Nada de esto merece ser mostrado

(hay spoilers: si no la vieron y no quieren saber elementos claves, no lean este texto)
Me lo imagino a Michael Haneke, tan austríaco él, con su sentido del humor -si es que lo tiene; al menos en el cine no lo ha demostrado mucho y sabemos que el humor no está bien visto por estos directores que reflexionan sobre la vida desde la cima del Olimpo- diciéndole a unos amigos “voy a filmar una película sobre un matrimonio de ancianos burgueses, la mujer sufrirá un accidente cerebro vascular y el tipo le pegará un cachetazo y, entre otras cosas, la terminará asesinando con una almohada porque ya no soporta lo que pasa; la película se va a llamar Amour”. Y en esa revelación que tengo, Haneke termina riéndose a carcajadas por la picardía de ponerle ese nombre a su película. Amour -o el nuevo muestrario de atrocidades de Haneke- se ha convertido en una de las películas más celebradas del período 2012-2013, logrando la extraña combinación de ser reconocida por festivales de cine como Cannes y por la Academia de Hollywood. Y no es de extrañar, es una película tan calculada en sus movimientos, tan solemne en la exposición de sus temas y tan vacía a la vez -el vacío sólo funciona si se lo cuenta parsimoniosamente, como si se estuviera diciendo algo realmente importante-, que indudablemente su falta de riesgo la hace ideal para todo tipo de premio: es dueña de ese prestigio artificial que siempre cae bien parado en todos lados, entre académicos y plebeyos.
Haneke siempre fue un provocador y, además, alguien que exponía con dureza determinadas conductas de una sociedad europea acomodada.
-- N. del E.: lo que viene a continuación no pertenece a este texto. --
Lemma last_by_nodup l : NoDup (key <$> last_by key l).
Proof.
  induction l as [|x l IH] using rev_ind; [constructor|]. rewrite last_by_snoc, put_last_keys.
  case_bool_decide as E; [done|]. apply NoDup_app. split_and!; [done| |apply NoDup_singleton].
  intros a Ha ->%list_elem_of_singleton. done.
Qed.

(** A list with distinct keys holds at most one element per key. *)
Lemma nodup_key_inj (l : list A) x y :
  NoDup (key <$> l) → x ∈ l → y ∈ l → key x = key y → x = y.
Proof.
  intros Hn (i & Hi)%list_elem_of_lookup (j & Hj)%list_elem_of_lookup E.
  assert (i = j) as ->; [|congruence].
  eapply (NoDup_lookup (key <$> l) i j (key x)); [done|..]; rewrite list_lookup_fmap.
  - by rewrite Hi.
  - by rewrite Hj, E.
Qed.

Lemma put_last_elem x y l : NoDup (key <$> l) →
  y ∈ put_last key x l ↔ y = x ∨ (y ∈ l ∧ key y ≠ key x).
Proof.
  induction l as [|z l IH]; cbn [put_last fmap list_fmap].
  - rewrite list_elem_of_singleton. intros _. split; [by left|]. intros [->|[Hy _]]; [done|]. by apply elem_of_nil in Hy.
  - intros [Hz Hn]%NoDup_cons. case_bool_decide as E.
    + rewrite !elem_of_cons. split.
      * intros [->|Hy]; [by left|]. right. split; [by right|]. intros E'. apply Hz.
        rewrite E, <- E'. by apply list_elem_of_fmap_2.
      * intros [->|[[->|Hy] Hne]]; [by left|done|by right].
    + rewrite !elem_of_cons, (IH Hn). split.
      * intros [->|[->|[Hy Hne]]]; auto.
      * intros [->|[[->|Hy] Hne]]; auto.
Qed.

Lemma last_by_find l a :
  find_last (λ x, key x =ˢ a) l = List.find (λ x, key x =ˢ a) (last_by key l).
Proof.
  induction l as [|x l IH] using rev_ind; [done|]. rewrite find_last_snoc, last_by_snoc.
  destruct (List.find _ (put_last key x _)) as [y|] eqn:Hf.
  - apply List.find_some in Hf as [Hin E%bool_decide_eq_true]. apply list_elem_of_In in Hin.
    apply put_last_elem in Hin; [|apply last_by_nodup]. destruct Hin as [->|[Hin Hne]].
    + by rewrite bool_decide_eq_true_2.
    + rewrite bool_decide_eq_false_2, IH by congruence.
      destruct (List.find _ (last_by key l)) as [z|] eqn:Hz.
      * apply List.find_some in Hz as [Hz Ez%bool_decide_eq_true]. apply list_elem_of_In in Hz.
        f_equal. eapply nodup_key_inj; [apply last_by_nodup|done..|congruence].
      * eapply List.find_none in Hz; [|by apply list_elem_of_In]. by rewrite bool_decide_eq_true_2 in Hz.
  - assert (∀ y, y ∈ put_last key x (last_by key l) → key y ≠ a) as Hall.
    { intros y Hy. eapply List.find_none in Hf; [|by apply list_elem_of_In].
      by apply bool_decide_eq_false_1 in Hf. }
    setoid_rewrite put_last_elem in Hall; [|apply last_by_nodup].
    rewrite bool_decide_eq_false_2 by (apply Hall; by left). rewrite IH.
    destruct (List.find _ (last_by key l)) as [z|] eqn:Hz; [|done]. exfalso.
    apply List.find_some in Hz as [Hz Ez%bool_decide_eq_true]. apply list_elem_of_In in Hz.
    pose proof (Hall x (or_introl eq_refl)). eapply Hall; [right; split; [done|congruence]|done].
Qed.

Lemma last_by_elem l x :
  x ∈ last_by key l ↔ find_last (λ y, key y =ˢ key x) l = Some x.
Proof.
  rewrite last_by_find. split.
  - intros Hx. destruct (List.find _ _) as [z|] eqn:Hz.
    + apply List.find_some in Hz as [Hz Ez%bool_decide_eq_true]. apply list_elem_of_In in Hz.
      f_equal. eapply nodup_key_inj; [apply last_by_nodup|done..].
    + eapply List.find_none in Hz; [|by apply list_elem_of_In]. by rewrite bool_decide_eq_true_2 in Hz.
  - intros [Hz _]%List.find_some. by apply list_elem_of_In.
Qed.
End last_by.

(** ** What the logs say *)
Definition latest_jobs : list JobRecord → list JobRecord := last_by jb_job_id.
Definition latest_job (rows : list JobRecord) (job_id : string) : option JobRecord :=
  find_last (λ j, jb_job_id j =ˢ job_id) rows.
Definition is_running (s : JobStatus) : bool := bool_decide (s = JS_running).
Definition ids_with (p : JobStatus → bool) (rows : list JobRecord) : list string :=
  jb_job_id <$> List.filter (λ j, p (jb_status j)) (latest_jobs rows).
Definition pending_ids : list JobRecord → list string := ids_with pending_states.
Definition running_ids : list JobRecord → list string := ids_with is_running.

Lemma list_filter_app {A} (p : A → bool) l k : List.filter p (l ++ k) = List.filter p l ++ List.filter p k.
Proof. apply List.filter_app. Qed.

Lemma latest_job_elem rows j : j ∈ latest_jobs rows ↔ latest_job rows (jb_job_id j) = Some j.
Proof. apply (last_by_elem jb_job_id). Qed.

Lemma latest_job_id rows id j : latest_job rows id = Some j → jb_job_id j = id ∧ j ∈ rows.
Proof. intros [Hin E%bool_decide_eq_true]%find_last_Some. done. Qed.

Lemma ids_with_elem p rows id :
  id ∈ ids_with p rows ↔ ∃ j, latest_job rows id = Some j ∧ p (jb_status j) = true.
Proof.
  unfold ids_with. rewrite list_elem_of_fmap. split.
  - intros (j & -> & Hj). rewrite list_elem_of_In, List.filter_In, <- list_elem_of_In in Hj.
    exists j. rewrite <- latest_job_elem. done.
  - intros (j & Hj & Hp). destruct (latest_job_id _ _ _ Hj) as [<- _]. exists j. split; [done|].
    rewrite list_elem_of_In, List.filter_In, <- list_elem_of_In, latest_job_elem. done.
Qed.

Lemma ids_with_nodup p rows : NoDup (ids_with p rows).
Proof.
  unfold ids_with. pose proof (last_by_nodup jb_job_id rows) as Hn. unfold latest_jobs.
  induction (last_by jb_job_id rows) as [|j l IH]; cbn; [constructor|].
  apply NoDup_cons in Hn as [Hj Hn]. destruct (p (jb_status j)); [|by apply IH].
  cbn. apply NoDup_cons. split; [|by apply IH]. rewrite list_elem_of_fmap. intros (k & E & Hk).
  apply Hj. rewrite E. apply list_elem_of_fmap_2.
  by rewrite list_elem_of_In, List.filter_In, <- list_elem_of_In in Hk; destruct Hk.
Qed.

(** A row of a new job, and a further row of a known one. *)
Lemma ids_with_new p rows j :
  latest_job rows (jb_job_id j) = None →
  ids_with p (rows ++ [j]) = ids_with p rows ++ (if p (jb_status j) then [jb_job_id j] else []).
Proof.
  intros Hn. unfold ids_with, latest_jobs. rewrite last_by_snoc, put_last_fresh.
  - rewrite list_filter_app. cbn. rewrite fmap_app. by destruct (p (jb_status j)).
  - rewrite last_by_keys, list_elem_of_fmap. intros (k & E & Hk).
    eapply find_last_None in Hn; [|done]. by rewrite bool_decide_eq_true_2 in Hn.
Qed.

Lemma latest_split rows c :
  latest_job rows (jb_job_id c) = Some c →
  ∃ l1 l2, latest_jobs rows = (l1 ++ c :: l2) ∧ (jb_job_id c ∉ jb_job_id <$> l1) ∧
           (jb_job_id c ∉ jb_job_id <$> l2).
Proof.
  intros Hc. apply latest_job_elem in Hc. pose proof (last_by_nodup jb_job_id rows) as Hn.
  fold (latest_jobs rows) in Hn. apply list_elem_of_split in Hc as (l1 & l2 & E). exists l1, l2.
  rewrite E, fmap_app in Hn. cbn in Hn. apply NoDup_app in Hn as (_ & H1 & [H2 _]%NoDup_cons).
  split_and!; [done| |done]. intros Hin. apply (H1 _ Hin). by left.
Qed.

Lemma ids_with_next p rows c j l1 l2 :
  latest_jobs rows = l1 ++ c :: l2 → jb_job_id c ∉ jb_job_id <$> l1 → jb_job_id j = jb_job_id c →
  latest_jobs (rows ++ [j]) = l1 ++ j :: l2 ∧
  ids_with p rows = (jb_job_id <$> List.filter (λ j, p (jb_status j)) l1) ++
    (if p (jb_status c) then [jb_job_id c] else []) ++
    (jb_job_id <$> List.filter (λ j, p (jb_status j)) l2) ∧
  ids_with p (rows ++ [j]) = (jb_job_id <$> List.filter (λ j, p (jb_status j)) l1) ++
    (if p (jb_status j) then [jb_job_id c] else []) ++
    (jb_job_id <$> List.filter (λ j, p (jb_status j)) l2).
Proof.
  intros E Hn Hid. assert (latest_jobs (rows ++ [j]) = l1 ++ j :: l2) as E'.
  { unfold latest_jobs. rewrite last_by_snoc. fold (latest_jobs rows). rewrite E.
    apply put_last_replace; [done|]. by rewrite Hid. }
  unfold ids_with. rewrite E', E, !list_filter_app, !fmap_app. cbn.
  split_and!; [done| |]; f_equal.
  - by destruct (p (jb_status c)).
  - rewrite <- Hid. by destruct (p (jb_status j)).
Qed.

(** A row that does not change the class of its job. *)
Lemma ids_with_same p rows c j :
  latest_job rows (jb_job_id j) = Some c → p (jb_status j) = p (jb_status c) →
  ids_with p (rows ++ [j]) = ids_with p rows.
Proof.
  intros Hc Hp. destruct (latest_job_id _ _ _ Hc) as [Hid _]. rewrite <- Hid in Hc.
  destruct (latest_split _ _ Hc) as (l1 & l2 & E & H1 & H2).
  destruct (ids_with_next p _ _ j _ _ E H1 (eq_sym Hid)) as (_ & -> & ->). by rewrite Hp.
Qed.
Pero lo que hacía interesante su cine no era tanto la denuncia sino la ambigüedad en la mirada, lo inquietante de las atmósferas que lograba, el trabajo con el aparato cinematográfico, alcanzando con Caché la cima de su cine. Sin embargo, vaya uno a saber por qué, con sus dos últimas películas -La cinta blanca y Amour-, curiosamente las más celebradas a nivel internacional, ha dado un evidente viraje en su carrera: lo que antes era provocación ahora es morbo; lo que antes se justificaba a través de la puesta en escena ahora es sólo tolerable por el trabajo formal, pero por fuera de eso no hay nada. Y, lo que es peor, su cine se ha convertido en obvio. Un ejemplo de todo esto es el inevitable espejo que se puede hacer entre el plano de inicio de Caché y el de Amour, con el matrimonio protagonista sentado entre el público que aguarda por el comienzo de un concierto de música clásica. Es indudable que Haneke es un hombre de una ambición formal absoluta y que cada una de sus películas debe ser analizada en un sentido de cuerpo de obra: bien, lo que en Caché era un atrevido juego formal que interpelaba al espectador, aquí no es más que un plano estéticamente lindo pero al que se fuerza una interpretación por el peso de la firma que hay detrás y no porque el plano tenga esa información.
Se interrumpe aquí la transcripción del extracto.